[Data]
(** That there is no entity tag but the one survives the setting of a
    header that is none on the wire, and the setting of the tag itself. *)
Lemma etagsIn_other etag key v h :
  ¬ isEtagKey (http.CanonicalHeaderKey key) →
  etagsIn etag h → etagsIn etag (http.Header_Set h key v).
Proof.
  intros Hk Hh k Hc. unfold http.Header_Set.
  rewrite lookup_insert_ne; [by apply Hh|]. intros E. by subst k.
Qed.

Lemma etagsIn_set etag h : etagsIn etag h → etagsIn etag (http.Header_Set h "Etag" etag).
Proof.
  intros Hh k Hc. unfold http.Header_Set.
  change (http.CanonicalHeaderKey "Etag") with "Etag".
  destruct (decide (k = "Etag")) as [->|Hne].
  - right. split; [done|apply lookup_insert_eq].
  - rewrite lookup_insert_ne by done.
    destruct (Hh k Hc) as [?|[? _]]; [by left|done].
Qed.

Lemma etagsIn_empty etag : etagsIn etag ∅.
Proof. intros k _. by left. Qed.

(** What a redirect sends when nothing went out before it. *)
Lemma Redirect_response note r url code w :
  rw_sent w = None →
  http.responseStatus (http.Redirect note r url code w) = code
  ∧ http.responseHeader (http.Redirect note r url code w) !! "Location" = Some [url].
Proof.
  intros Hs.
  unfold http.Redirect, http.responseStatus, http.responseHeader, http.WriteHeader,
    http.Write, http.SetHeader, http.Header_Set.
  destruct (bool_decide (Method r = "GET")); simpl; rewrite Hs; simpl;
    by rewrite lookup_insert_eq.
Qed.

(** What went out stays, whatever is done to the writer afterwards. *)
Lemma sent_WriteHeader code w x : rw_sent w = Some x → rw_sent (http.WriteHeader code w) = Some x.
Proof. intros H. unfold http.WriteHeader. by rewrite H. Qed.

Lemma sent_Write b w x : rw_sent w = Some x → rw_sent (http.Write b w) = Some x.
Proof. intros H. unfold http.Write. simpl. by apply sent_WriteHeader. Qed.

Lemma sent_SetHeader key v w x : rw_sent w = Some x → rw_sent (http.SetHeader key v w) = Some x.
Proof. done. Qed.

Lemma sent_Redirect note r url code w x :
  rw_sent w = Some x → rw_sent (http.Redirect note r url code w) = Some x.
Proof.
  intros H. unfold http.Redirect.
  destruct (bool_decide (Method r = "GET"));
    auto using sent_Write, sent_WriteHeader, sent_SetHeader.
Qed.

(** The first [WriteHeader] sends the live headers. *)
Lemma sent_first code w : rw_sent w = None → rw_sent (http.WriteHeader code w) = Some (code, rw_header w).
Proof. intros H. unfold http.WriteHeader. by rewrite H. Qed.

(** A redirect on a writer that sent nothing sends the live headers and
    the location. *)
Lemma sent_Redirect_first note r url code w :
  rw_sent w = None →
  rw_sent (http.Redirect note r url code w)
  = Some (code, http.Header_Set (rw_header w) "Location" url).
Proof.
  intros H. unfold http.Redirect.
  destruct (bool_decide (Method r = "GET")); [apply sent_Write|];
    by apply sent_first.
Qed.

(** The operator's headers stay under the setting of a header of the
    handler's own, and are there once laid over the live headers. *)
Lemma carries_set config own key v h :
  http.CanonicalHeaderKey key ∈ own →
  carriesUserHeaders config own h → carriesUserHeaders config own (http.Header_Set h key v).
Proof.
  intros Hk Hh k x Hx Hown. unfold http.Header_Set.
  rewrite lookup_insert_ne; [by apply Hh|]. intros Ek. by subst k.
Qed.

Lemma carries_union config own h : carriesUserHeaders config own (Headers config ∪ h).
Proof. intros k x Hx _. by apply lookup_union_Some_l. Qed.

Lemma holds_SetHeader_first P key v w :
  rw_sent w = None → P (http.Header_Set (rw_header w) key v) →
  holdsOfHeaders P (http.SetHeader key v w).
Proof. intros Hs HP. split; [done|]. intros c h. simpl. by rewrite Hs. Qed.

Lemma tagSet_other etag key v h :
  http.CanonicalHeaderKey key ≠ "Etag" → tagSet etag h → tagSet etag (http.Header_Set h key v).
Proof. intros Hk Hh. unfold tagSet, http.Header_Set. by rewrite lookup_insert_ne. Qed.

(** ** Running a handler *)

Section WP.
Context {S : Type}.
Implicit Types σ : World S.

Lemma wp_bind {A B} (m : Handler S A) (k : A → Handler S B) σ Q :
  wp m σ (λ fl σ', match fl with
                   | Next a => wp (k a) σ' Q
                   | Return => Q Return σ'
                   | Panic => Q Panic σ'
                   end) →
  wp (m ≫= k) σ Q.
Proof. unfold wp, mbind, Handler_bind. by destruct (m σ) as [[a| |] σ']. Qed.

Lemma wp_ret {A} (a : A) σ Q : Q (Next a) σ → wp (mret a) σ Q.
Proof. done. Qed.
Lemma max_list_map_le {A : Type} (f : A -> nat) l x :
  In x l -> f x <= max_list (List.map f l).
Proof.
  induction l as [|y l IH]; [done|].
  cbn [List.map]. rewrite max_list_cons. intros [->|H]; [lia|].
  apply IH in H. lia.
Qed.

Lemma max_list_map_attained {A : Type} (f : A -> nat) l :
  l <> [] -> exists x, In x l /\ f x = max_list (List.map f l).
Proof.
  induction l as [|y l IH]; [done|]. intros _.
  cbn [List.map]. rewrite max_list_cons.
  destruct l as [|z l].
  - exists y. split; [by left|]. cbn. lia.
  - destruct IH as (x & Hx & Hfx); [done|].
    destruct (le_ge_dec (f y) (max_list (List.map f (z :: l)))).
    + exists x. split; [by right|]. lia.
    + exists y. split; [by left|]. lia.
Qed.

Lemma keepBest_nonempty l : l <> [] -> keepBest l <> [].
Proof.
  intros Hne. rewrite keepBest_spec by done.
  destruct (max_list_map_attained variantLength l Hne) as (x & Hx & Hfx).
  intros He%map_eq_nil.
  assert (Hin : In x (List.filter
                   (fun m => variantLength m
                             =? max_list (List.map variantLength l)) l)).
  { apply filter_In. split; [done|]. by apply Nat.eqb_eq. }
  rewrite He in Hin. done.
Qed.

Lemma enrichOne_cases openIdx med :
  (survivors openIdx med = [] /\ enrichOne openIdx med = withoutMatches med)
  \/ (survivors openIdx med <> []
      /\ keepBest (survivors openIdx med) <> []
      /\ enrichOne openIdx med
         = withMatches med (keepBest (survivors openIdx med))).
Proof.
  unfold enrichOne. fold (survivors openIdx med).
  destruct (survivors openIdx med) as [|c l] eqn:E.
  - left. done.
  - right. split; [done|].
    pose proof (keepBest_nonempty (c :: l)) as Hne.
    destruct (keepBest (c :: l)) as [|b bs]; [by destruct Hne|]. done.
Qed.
[/Data]
[Data]
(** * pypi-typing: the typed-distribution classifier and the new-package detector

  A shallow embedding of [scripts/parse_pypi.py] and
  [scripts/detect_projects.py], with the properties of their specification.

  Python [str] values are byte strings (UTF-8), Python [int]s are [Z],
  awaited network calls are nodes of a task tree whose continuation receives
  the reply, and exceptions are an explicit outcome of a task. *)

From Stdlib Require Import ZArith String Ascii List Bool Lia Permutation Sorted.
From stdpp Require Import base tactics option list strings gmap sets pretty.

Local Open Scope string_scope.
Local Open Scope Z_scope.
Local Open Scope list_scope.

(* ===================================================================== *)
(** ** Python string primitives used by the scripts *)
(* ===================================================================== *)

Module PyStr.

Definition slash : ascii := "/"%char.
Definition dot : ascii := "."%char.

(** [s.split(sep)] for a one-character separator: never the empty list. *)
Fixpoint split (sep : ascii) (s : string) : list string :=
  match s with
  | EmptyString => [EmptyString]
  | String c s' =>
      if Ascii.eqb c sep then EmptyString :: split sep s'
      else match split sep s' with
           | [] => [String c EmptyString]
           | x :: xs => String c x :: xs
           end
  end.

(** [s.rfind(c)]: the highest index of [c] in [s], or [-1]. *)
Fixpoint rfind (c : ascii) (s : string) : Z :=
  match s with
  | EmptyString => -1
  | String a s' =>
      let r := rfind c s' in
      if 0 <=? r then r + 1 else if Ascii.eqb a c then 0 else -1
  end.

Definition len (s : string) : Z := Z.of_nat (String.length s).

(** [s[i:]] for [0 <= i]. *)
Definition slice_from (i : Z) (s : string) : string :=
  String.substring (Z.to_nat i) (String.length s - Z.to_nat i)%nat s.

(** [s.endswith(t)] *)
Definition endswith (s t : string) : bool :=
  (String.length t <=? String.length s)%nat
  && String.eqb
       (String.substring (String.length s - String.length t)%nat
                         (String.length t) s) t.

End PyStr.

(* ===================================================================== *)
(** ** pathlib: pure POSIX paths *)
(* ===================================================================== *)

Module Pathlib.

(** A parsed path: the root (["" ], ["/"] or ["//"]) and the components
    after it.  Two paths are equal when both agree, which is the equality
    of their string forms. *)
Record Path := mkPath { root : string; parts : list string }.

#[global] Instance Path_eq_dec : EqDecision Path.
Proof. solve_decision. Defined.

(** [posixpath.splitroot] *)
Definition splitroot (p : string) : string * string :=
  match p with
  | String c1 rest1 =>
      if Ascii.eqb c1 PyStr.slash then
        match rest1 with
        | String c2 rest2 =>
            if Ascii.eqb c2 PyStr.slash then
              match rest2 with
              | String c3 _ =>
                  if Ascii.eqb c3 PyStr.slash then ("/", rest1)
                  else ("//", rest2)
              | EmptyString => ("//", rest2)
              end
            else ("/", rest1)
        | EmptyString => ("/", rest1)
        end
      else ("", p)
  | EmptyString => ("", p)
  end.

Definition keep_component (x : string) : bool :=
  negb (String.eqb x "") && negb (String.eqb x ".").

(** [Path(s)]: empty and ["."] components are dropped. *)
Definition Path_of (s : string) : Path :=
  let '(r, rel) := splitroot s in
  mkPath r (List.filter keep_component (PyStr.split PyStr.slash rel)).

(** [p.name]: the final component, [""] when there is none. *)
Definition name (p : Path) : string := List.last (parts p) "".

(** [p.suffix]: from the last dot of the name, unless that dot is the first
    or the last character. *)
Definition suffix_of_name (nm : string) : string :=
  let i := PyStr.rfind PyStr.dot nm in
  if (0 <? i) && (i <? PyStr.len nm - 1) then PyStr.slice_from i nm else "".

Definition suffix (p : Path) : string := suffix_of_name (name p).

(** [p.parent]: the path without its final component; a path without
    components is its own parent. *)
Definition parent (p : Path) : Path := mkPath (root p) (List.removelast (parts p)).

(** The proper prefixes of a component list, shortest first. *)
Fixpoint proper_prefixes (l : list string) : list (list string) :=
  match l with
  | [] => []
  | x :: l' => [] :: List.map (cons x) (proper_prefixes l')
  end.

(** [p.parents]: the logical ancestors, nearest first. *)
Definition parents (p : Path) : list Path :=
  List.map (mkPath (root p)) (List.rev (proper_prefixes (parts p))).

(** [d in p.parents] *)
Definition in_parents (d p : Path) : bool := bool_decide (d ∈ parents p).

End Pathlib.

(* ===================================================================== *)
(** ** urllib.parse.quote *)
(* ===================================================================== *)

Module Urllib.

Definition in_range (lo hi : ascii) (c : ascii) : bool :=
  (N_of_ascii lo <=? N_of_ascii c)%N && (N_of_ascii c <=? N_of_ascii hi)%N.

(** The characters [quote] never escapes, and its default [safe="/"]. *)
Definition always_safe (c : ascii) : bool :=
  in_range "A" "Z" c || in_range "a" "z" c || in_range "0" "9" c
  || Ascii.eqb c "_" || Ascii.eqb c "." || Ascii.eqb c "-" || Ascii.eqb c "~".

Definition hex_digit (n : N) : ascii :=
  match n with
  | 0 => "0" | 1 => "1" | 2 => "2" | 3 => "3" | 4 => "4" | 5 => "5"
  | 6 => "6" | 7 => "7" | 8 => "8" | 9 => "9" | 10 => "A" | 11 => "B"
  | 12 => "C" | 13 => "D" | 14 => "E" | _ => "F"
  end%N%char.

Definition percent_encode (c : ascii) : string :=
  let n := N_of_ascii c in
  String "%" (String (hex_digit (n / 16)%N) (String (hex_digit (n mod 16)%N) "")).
[/Data]
[Data]
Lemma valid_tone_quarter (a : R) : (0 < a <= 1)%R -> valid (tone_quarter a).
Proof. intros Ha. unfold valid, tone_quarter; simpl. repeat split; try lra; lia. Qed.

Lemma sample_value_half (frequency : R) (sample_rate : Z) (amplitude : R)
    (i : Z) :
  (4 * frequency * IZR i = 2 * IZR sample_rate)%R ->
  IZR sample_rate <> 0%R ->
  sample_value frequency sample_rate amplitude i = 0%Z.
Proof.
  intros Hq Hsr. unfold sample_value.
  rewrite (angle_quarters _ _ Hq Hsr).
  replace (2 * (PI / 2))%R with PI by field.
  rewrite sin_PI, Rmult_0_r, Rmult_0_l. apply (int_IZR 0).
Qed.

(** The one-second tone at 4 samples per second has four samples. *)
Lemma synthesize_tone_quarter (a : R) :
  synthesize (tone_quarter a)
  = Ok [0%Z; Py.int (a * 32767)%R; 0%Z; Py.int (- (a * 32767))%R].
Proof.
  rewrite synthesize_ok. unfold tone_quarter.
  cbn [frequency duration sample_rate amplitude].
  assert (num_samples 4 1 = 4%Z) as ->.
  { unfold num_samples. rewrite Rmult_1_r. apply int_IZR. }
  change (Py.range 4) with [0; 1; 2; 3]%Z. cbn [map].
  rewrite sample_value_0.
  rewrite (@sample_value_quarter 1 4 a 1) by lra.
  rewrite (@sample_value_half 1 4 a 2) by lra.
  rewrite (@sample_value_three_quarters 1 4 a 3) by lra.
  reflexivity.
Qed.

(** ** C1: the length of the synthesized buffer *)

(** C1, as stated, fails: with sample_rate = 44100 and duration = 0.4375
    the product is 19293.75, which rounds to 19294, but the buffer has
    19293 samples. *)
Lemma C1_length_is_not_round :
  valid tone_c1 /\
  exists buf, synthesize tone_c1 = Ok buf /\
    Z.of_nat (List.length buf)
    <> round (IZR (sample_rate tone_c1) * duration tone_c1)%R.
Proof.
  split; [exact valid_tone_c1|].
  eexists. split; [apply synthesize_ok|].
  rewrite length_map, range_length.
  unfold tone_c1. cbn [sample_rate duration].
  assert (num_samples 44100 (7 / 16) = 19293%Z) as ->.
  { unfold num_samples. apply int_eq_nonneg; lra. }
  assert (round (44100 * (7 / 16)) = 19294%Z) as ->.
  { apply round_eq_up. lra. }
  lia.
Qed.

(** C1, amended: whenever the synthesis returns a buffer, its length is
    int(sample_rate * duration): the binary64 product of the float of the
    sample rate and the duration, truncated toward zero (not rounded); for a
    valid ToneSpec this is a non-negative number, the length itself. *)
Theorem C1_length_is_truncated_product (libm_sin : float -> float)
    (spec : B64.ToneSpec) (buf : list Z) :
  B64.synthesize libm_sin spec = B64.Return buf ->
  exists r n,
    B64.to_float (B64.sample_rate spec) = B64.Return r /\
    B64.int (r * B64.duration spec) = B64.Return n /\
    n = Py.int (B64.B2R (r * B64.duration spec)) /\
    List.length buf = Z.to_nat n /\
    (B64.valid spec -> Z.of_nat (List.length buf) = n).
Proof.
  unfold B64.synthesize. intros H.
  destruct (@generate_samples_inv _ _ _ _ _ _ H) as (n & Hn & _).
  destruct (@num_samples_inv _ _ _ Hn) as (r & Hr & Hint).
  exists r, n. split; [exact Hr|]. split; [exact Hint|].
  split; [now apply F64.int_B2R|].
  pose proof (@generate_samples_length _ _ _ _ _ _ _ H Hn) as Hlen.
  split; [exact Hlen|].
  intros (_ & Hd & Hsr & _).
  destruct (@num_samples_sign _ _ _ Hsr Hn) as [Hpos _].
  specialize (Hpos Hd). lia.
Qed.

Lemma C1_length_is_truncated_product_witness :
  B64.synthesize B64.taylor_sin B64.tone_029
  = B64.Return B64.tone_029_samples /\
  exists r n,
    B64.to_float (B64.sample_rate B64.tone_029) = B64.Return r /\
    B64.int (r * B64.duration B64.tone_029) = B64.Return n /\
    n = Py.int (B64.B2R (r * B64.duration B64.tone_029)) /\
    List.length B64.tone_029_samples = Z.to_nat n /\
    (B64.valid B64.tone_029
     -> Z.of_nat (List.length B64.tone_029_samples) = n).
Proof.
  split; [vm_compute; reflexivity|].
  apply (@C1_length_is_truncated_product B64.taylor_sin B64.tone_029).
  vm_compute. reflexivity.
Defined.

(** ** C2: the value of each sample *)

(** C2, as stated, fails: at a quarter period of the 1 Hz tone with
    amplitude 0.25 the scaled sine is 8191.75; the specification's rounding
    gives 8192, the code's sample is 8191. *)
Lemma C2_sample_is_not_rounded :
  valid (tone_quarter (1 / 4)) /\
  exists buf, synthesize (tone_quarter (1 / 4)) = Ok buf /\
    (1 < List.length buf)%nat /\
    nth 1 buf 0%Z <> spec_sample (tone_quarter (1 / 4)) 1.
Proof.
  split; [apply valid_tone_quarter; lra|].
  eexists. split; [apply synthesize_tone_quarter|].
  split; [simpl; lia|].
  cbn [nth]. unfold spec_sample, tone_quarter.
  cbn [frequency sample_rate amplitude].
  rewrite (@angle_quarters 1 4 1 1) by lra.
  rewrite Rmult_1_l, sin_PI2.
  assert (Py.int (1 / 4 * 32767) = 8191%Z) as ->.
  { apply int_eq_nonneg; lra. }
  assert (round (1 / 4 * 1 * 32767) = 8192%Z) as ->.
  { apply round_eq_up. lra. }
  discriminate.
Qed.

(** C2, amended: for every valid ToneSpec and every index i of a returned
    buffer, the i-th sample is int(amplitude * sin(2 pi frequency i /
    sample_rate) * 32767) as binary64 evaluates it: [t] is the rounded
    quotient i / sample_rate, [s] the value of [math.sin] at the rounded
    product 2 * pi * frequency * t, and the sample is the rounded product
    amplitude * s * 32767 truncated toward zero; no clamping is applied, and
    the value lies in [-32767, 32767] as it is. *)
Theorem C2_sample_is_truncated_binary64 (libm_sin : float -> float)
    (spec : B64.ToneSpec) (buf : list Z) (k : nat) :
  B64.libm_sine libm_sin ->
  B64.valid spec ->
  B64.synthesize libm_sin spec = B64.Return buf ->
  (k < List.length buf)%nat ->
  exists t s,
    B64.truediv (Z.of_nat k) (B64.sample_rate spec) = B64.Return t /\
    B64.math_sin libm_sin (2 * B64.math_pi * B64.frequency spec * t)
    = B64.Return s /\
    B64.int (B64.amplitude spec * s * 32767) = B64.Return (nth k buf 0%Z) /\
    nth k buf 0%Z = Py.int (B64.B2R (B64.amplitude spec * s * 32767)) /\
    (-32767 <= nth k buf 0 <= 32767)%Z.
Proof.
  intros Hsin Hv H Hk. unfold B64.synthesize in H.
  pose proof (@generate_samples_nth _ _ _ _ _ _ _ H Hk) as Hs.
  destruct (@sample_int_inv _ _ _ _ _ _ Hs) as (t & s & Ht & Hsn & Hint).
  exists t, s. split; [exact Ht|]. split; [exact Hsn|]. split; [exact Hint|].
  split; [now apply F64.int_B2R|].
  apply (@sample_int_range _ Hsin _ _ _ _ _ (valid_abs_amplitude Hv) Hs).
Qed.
[/Data]
Goal of the exercise
Go through the entries. Report every line that contains the word "right".

Response to this task
  - right. split; [done|apply lookup_insert_eq].
    + exists x. split; [by right|]. lia.
  - right. split; [done|].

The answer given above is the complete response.